Ok here is the photo of the inverter assembly

SG201364.jpg


and another photo of the actual panels from a different angle (not the second floor of my house)

SG201366.jpg
 
Exactly, that's the whole point. The different rates of FiT for different technologies and sizes are set such they they offer an attractive rate of return (around 7% I think). From the individual's point of view, it should be a no brainer.
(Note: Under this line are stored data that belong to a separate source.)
(* ===== verification/SpecNode.v ===== *)
(** * spec/v1/node.go: node shadows and their views

    The typed readers and writers of [Report] and [Desire], and [Node.View],
    which normalises the reported statistics of a node.  JSON conversions, the
    Kubernetes quantity parser, mapstructure and the printing of floats are
    parameters. *)

From Stdlib Require Import ZArith Lia String SpecFloat.
From stdpp Require Import base option list strings gmap fin_maps pretty.
From S2P Require Import Prelude GoValue GoStrconv.

Local Open Scope string_scope.
Local Open Scope Z_scope.
Local Open Scope list_scope.

Definition KeyDevices : string := "devices".
Definition KeyApps : string := "apps".
Definition KeySysApps : string := "sysapps".
Definition KeyAppStats : string := "appstats".
Definition KeySysAppStats : string := "sysappstats".
Definition ResourceCPU : string := "cpu".
Definition ResourceMemory : string := "memory".
Definition ResourceGPU : string := "gpu".
Definition ResourceDisk : string := "disk".
Definition RunModeKube : string := "kube".
Definition RunModeNative : string := "native".

Definition NodeUninstall : Z := 0.
Definition NodeOnline : Z := 1.
Definition NodeOffline : Z := 2.

(** [acceleratorMap] and [IsLegalAcceleratorType] *)
Definition acceleratorMap : gmap string bool :=
  list_to_map [("nvidia", true); ("jetson", true); ("ascend", true);
               ("bitmain", true); ("cambricon", true); ("kunlun", true)].

Definition IsLegalAcceleratorType (accelerator : string) : bool :=
  bool_decide (is_Some (acceleratorMap !! accelerator)).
Even if I take out a 5 year loan for 12k it only comes to just over 14k. And at £234 a month just for the loan it works out to £2808 a year. If Castiels conservative estimates of £1800 per year are accurate then I'm only actually paying off £80 a month for 5 years which is nothing at all.
 
If figures are correct, this scheme seems to be ridiculously generous... I had no idea that the profit margins could be so large! I will definitely look into this some more and ask my parents about getting it...

However, although I wouldn't be sloth to take advantage of it, I can't help thinking that this is a massive waste of other peoples money! (as other company customers will be paying this FIT). imo, if someone can justify making everyone pay this much extra on their electricity bills, then the extra cash should fund nuclear power, which would more effectively replace the dirty baseload coal power stations, and you would get more kwh for your money if it was spent on nuclear rather than PV cells. Rubbish idea tbh (unless you are one of the ones buying the cells). A system where homeowners could donate enough money to fund (x)KW of a new nuclear power station would reduce CO2 emissions much more than funding (x)KW or solar panels on their roof imo.

I see this as a silly way of boosting renewable energy generation, being used purely because there won't be 'government spends £xxxxxxxx of taxpayers money on expensive PVs' headlines, instead, it is a stealthy way of stealing money from the (majority of) people that don't get in on this FIT thing before it gets closed to new users.